Volcanic flood basalt eruptions have been linked to or are contemporaneous with major climate disruptions, ocean anoxic events, and mass extinctions throughout at least the last 400M years of Earth’s history. Previous studies and recent history have shown that volcanically-driven climate cooling can occur through reflection of sunlight by H2SO4 aerosols, while longer-term climate warming can occur via CO2 emissions. We use the Goddard Earth Observing System Chemistry-Climate Model to simulate a four-year duration volcanic SO2 emission of the scale of the Wapshilla Ridge member of the Columbia River Basalt eruption. Brief cooling from H2SO4 aerosols is outweighed by dynamically and radiatively driven warming of the climate through a three orders of magnitude increase in stratospheric H2O vapor.

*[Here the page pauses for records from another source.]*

(** [validate]: whether the parameters are refused. *)
Definition params_invalid (p : ScoreParams) : bool :=
  (sp_Version p =? 0) || ((sp_ByteThreshold24h p =? 0) || (sp_ByteThreshold7d p =? 0))
  || ((sp_MinActiveWindows p <=? 0) || (Z.of_nat ring24Slots <? sp_MinActiveWindows p))
  || ((sp_JitterMaxPerMille p <=? 0) || (1000 <? sp_JitterMaxPerMille p)) || (sp_DriftPerMille p <? 0)
  || (1000 <? sp_WBytes p + sp_WRegularity p + sp_WDrift p)
  || ((sp_AlertThreshold p =? 0) || (1000 <? sp_AlertThreshold p)) || (sp_AlertThreshold p <=? sp_HysteresisPerMille p).

Definition paramsBytes (p : ScoreParams) (windowMs : Z) : bytes :=
  sb "TBSP1" ++ be 2 (sp_Version p) ++ be 8 (u64 windowMs) ++ be 8 (sp_ByteThreshold24h p) ++ be 8 (sp_ByteThreshold7d p)
  ++ be 4 (sp_MinActiveWindows p) ++ be 4 (sp_JitterMaxPerMille p) ++ be 4 (sp_DriftPerMille p)
  ++ be 2 (sp_WBytes p) ++ be 2 (sp_WRegularity p) ++ be 2 (sp_WDrift p) ++ be 2 (sp_AlertThreshold p)
  ++ be 2 (sp_HysteresisPerMille p).

Definition paramsHash `{Crypto} (p : ScoreParams) (windowMs : Z) : bytes := sha256 (paramsBytes p windowMs).

(** ** Rings of dated slots *)

(** The dates, the values, and the running sum of a ring; a slot dated -1 is empty. *)
Record ring := mkRing { rg_date : list Z; rg_val : list Z; rg_sum : Z }.

Definition new_ring (n : nat) : ring := mkRing (replicate n (-1)) (replicate n 0) 0.

(** The discipline [add] and [commitHour] share: a slot that holds another date is taken off the
    running sum and restarted. *)
Definition ring_put (k amount : Z) (r : ring) : ring :=
  let s := Z.to_nat (Z.rem k (Z.of_nat (length (rg_date r)))) in
  let d := rg_date r !!! s in
  let v := rg_val r !!! s in
  if d =? k then mkRing (rg_date r) (<[s := u64 (v + amount)]> (rg_val r)) (u64 (rg_sum r + amount))
  else mkRing (<[s := k]> (rg_date r)) (<[s := u64 (0 + amount)]> (rg_val r))
         (u64 ((if 0 <=? d then u64 (rg_sum r - v) else rg_sum r) + amount)).

(** The values of the slots dated in a range. *)
Definition in_range (lo hi : Z) (x : Z * Z) : bool := (lo <=? x.1) && (x.1 <=? hi).
Definition ring_scan (lo hi : Z) (r : ring) : list Z := (List.filter (in_range lo hi) (zip (rg_date r) (rg_val r))).*2.

Definition sum64 (l : list Z) : Z := foldl (λ n v, u64 (n + v)) 0 l.

(** ** Profiles *)

Record entityProfile := mkProfile {
  ep_min : ring; ep_hour : ring; ep_curHour : Z; ep_curHourBytes : Z;
  ep_lastEval : Z; ep_seen : Z; ep_emaFast : Z; ep_emaSlow : Z; ep_alerted : bool }.

Definition newEntityProfile : entityProfile :=
  mkProfile (new_ring ring24Slots) (new_ring ring7Slots) (-1) 0 (-1) 0 0 0 false.

Definition set_sums (sum24 sum7 : Z) (p : entityProfile) : entityProfile :=
  mkProfile (mkRing (rg_date (ep_min p)) (rg_val (ep_min p)) sum24) (mkRing (rg_date (ep_hour p)) (rg_val (ep_hour p)) sum7)
    (ep_curHour p) (ep_curHourBytes p) (ep_lastEval p) (ep_seen p) (ep_emaFast p) (ep_emaSlow p) (ep_alerted p).
Definition set_ema (lastEval seen fast slow : Z) (p : entityProfile) : entityProfile :=
  mkProfile (ep_min p) (ep_hour p) (ep_curHour p) (ep_curHourBytes p) lastEval seen fast slow (ep_alerted p).
Definition set_alerted (b : bool) (p : entityProfile) : entityProfile :=
  mkProfile (ep_min p) (ep_hour p) (ep_curHour p) (ep_curHourBytes p) (ep_lastEval p) (ep_seen p) (ep_emaFast p) (ep_emaSlow p) b.

(** [commitHour]. *)
Definition commitHour (p : entityProfile) : entityProfile :=
  mkProfile (ep_min p) (ring_put (ep_curHour p) (ep_curHourBytes p) (ep_hour p)) (ep_curHour p) 0
    (ep_lastEval p) (ep_seen p) (ep_emaFast p) (ep_emaSlow p) (ep_alerted p).

(** [add]. *)
Definition add_bytes (m amount : Z) (p : entityProfile) : entityProfile :=
  let p1 := mkProfile (ring_put m amount (ep_min p)) (ep_hour p) (ep_curHour p) (ep_curHourBytes p)
              (ep_lastEval p) (ep_seen p) (ep_emaFast p) (ep_emaSlow p) (ep_alerted p) in
  let h := Z.quot m 60 in
  let p2 := if (0 <=? ep_curHour p1) && negb (h =? ep_curHour p1) then commitHour p1 else p1 in
  mkProfile (ep_min p2) (ep_hour p2) h (u64 (ep_curHourBytes p2 + amount))
    (ep_lastEval p2) (ep_seen p2) (ep_emaFast p2) (ep_emaSlow p2) (ep_alerted p2).

(** [bytesAt]. *)
Definition bytesAt (m : Z) (p : entityProfile) : Z :=
  let s := Z.to_nat (Z.rem m (Z.of_nat ring24Slots)) in
  if rg_date (ep_min p) !!! s =? m then rg_val (ep_min p) !!! s else 0.

(** The loop of [advanceEMA] over the minutes [j], [j+1], ... *)
Fixpoint ema_loop (n : nat) (j : Z) (p : entityProfile) : entityProfile :=
  match n with
  | O => p
  | S n =>
      let x := u64 (bytesAt j p * 1000) in
      ema_loop n (j + 1)
        (set_ema (ep_lastEval p) (u64 (ep_seen p + 1)) (u64 (x + u64 ((emaFastDen - 1) * ep_emaFast p)) / emaFastDen)
           (u64 (x + u64 ((emaSlowDen - 1) * ep_emaSlow p)) / emaSlowDen) p)
  end.

Definition advanceEMA (t : Z) (p : entityProfile) : entityProfile :=
  if ep_lastEval p <? 0 then set_ema t (ep_seen p) (ep_emaFast p) (ep_emaSlow p) p
  else
    let gap := t - ep_lastEval p in
    if gap <=? 0 then p
    else
      let '(p1, gap) := if Z.of_nat ring24Slots <? gap then (set_ema (t - 1) 0 0 0 p, 1) else (p, gap) in
      let p2 := ema_loop (Z.to_nat gap) (t - gap + 1) p1 in
      set_ema t (ep_seen p2) (ep_emaFast p2) (ep_emaSlow p2) p2.

(** ** The evaluation of a profile *)

Definition fresh24 (t : Z) (p : entityProfile) : list Z := ring_scan (t - Z.of_nat ring24Slots + 1) t (ep_min p).

Definition fresh7 (t : Z) (p : entityProfile) : Z :=
  let hourNow := Z.quot t 60 in
  let minHour := hourNow - Z.of_nat ring7Slots + 1 in
  let s := sum64 (ring_scan minHour hourNow (ep_hour p)) in
  if (minHour <=? ep_curHour p) && (ep_curHour p <=? hourNow) then u64 (s + ep_curHourBytes p) else s.

(** The mean absolute deviation of the active minutes, per mille of the mean, under the bound. *)
Definition regular (pm : ScoreParams) (active : list Z) (sum24 : Z) : bool :=
  let n := Z.of_nat (length active) in
  let mean := sum24 / n in
  (0 <? mean) &&
  (let dev := foldl (λ dev v, u64 (dev + (if mean <? v then v - mean else mean - v))) 0 active in
   u64 ((dev / n) * 1000) / mean <? sp_JitterMaxPerMille pm).

Definition drifting (pm : ScoreParams) (p : entityProfile) : bool :=
  (4 * emaSlowDen <=? ep_seen p) && (0 <? ep_emaSlow p)
  && (u64 (ep_emaSlow p * (1000 + sp_DriftPerMille pm)) <? u64 (ep_emaFast p * 1000)).

Definition signals (pm : ScoreParams) (p : entityProfile) (values : list Z) (sum24 sum7 : Z) : Z :=
  let active := List.filter (λ v, 0 <? v) values in
  let lively := (sp_MinActiveWindows pm <=? Z.of_nat (length active)) && (0 <? sum24) in
  Z.lor (if (sp_ByteThreshold24h pm <? sum24) || (sp_ByteThreshold7d pm <? sum7) then sigBytes else 0)
    (Z.lor (if lively && regular pm active sum24 then sigRegularity else 0) (if lively && drifting pm p then sigDrift else 0)).

Definition score_of (pm : ScoreParams) (sg : Z) : Z :=
  u16 (u16 (u16 (0 + (if Z.land sg sigBytes =? 0 then 0 else sp_WBytes pm))
            + (if Z.land sg sigRegularity =? 0 then 0 else sp_WRegularity pm))
       + (if Z.land sg sigDrift =? 0 then 0 else sp_WDrift pm)).

(** ** The detector *)

(** [Alert] of the package. *)
Record DribbleAlert := mkDribbleAlert {
  da_DstHash : bytes; da_WindowID : Z; da_Score : Z; da_Signals : Z; da_Sum24h : Z; da_Sum7d : Z }.

Record DetectorStats := mkDetectorStats {
  ds_RecordsIn : Z; ds_LateRecords : Z; ds_Evaluations : Z; ds_Alerts : Z; ds_AlertFailures : Z;
  ds_EntitiesCreated : Z; ds_EntitiesDropped : Z }.

Record Detector := mkDetector {
  dt_producer : Producer; dt_params : ScoreParams; dt_paramsH : bytes; dt_window : Z; dt_maxEnt : Z; dt_onAlert : bool;
  dt_onTrip : bool; dt_watermark : Z; dt_entities : gmap bytes entityProfile; dt_stats : DetectorStats }.

Inductive det_counter :=
  | CRecordsIn | CLateRecords | CEvaluations | CAlerts | CAlertFailures | CEntitiesCreated | CEntitiesDropped.
#[global] Instance det_counter_eq_dec : EqDecision det_counter.
Proof. solve_decision. Defined.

Volcanic flood basalt eruptions have covered 1000s of km2 with basalt deposits up to kilometers thick. The massive size and extended duration result in enormous releases of climactically-relevant gases such as SO2 and CO2. However, it is still unknown precisely how flood basalt eruptions influence climate via eruption rates and cadence, height of the volcanic plumes, and relative degassing abundance of species like SO2. Once eruptions occur, the complex interplay of photochemistry, greenhouse gas warming, changes to the atmospheric circulation, and aerosol-cloud interactions can only be properly simulated with a comprehensive global climate model (GCM). We created an eruption scenario for the Goddard Chemistry Climate Model (GEOSCCM) that emits SO2 in the near-surface atmosphere constantly and four times per year an explosive eruption that emits much more SO2 in the upper troposphere/lower stratosphere. The eruption lasts for 4 years and emits 30 Gt of SO2 total. This corresponds to ~1/10th of what may have been emitted during the Wapshilla Ridge eruption phase of the Columbia River flood basalt eruption 15-17 Ma. We use a pre-industrial atmosphere and otherwise modern initial and boundary conditions. The massive flux of SO2 into the atmosphere is quickly converted to H2SO4 aerosols. Global area-weighted mean visible band sulfate aerosol optical depth reaches 220 near the end of the eruption, comparable to cumulonimbus clouds. This reduces the surface shortwave radiative flux by 85% and top-of-atmosphere outgoing longwave flux by 70%. Contrary to our expectations, we find that the climate warms during and immediately following the eruption after a very brief initial cooling. Global mean surface temperature peaks 3-4 years after the eruption ends with a +6 K anomaly relative to a baseline simulation without the eruption. Post-eruption regional temperatures, particularly near-equatorial continental areas, see drastic rises of summertime temperatures with monthly mean temperatures equaling or exceeding 40°C. These temperature responses are radiative- and circulation-driven. The eruption warms and raises the tropical tropopause, allowing a massive flux of water vapor into the stratosphere. Stratospheric water vapor, usually ~3 parts per million reaches 1-2 parts per thousand.